§ **DIRECTIONS**
Collect each line of the records containing the string "Hoka".

§ **INPUT DATA**
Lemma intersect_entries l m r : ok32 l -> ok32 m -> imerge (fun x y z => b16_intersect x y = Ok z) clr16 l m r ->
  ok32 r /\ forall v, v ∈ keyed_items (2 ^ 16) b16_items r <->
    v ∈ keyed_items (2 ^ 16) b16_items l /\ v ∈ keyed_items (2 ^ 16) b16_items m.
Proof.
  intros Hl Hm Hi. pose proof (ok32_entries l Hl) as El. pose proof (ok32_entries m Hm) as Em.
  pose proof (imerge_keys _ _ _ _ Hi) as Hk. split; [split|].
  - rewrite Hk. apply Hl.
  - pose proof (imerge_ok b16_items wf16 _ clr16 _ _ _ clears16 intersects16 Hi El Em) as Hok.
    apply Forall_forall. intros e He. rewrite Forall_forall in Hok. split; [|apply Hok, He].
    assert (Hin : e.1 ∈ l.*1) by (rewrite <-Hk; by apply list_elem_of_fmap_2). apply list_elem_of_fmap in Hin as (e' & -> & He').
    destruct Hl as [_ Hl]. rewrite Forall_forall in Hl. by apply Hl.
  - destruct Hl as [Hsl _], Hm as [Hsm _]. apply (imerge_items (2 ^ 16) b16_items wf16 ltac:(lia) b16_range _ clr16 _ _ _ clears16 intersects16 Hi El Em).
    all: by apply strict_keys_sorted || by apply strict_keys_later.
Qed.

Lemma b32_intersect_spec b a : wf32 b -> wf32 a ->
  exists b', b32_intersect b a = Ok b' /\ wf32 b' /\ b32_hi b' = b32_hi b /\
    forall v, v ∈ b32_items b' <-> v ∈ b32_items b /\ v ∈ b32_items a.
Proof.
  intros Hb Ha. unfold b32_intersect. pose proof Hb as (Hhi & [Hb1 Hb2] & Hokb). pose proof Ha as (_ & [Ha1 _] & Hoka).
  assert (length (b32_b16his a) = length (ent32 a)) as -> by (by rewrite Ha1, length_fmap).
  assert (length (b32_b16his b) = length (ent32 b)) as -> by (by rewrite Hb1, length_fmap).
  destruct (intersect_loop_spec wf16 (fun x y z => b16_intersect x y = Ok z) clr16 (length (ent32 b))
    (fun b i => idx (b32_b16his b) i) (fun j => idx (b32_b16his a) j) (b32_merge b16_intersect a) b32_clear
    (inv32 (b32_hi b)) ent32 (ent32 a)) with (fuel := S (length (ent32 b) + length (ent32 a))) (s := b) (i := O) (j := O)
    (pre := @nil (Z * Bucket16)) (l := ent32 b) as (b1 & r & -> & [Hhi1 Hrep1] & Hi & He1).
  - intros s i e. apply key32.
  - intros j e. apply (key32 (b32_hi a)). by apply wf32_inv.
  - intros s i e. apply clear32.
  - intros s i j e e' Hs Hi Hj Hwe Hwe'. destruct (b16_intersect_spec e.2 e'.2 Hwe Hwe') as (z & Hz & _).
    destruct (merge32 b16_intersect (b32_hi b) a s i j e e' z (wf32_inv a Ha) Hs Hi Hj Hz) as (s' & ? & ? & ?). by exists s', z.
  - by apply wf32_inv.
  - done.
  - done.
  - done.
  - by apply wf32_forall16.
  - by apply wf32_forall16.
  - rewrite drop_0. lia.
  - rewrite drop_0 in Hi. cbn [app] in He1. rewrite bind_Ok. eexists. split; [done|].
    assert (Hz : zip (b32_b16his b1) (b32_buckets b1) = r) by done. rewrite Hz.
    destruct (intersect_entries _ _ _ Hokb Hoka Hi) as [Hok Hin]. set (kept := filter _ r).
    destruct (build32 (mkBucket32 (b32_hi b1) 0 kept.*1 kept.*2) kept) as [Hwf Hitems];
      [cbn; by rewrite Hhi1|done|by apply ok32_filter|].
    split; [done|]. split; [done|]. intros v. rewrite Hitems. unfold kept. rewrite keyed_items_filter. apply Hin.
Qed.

§ **WRITTEN SOLUTION**
  intros Hb Ha. unfold b32_intersect. pose proof Hb as (Hhi & [Hb1 Hb2] & Hokb). pose proof Ha as (_ & [Ha1 _] & Hoka).
    destruct (intersect_entries _ _ _ Hokb Hoka Hi) as [Hok Hin]. set (kept := filter _ r).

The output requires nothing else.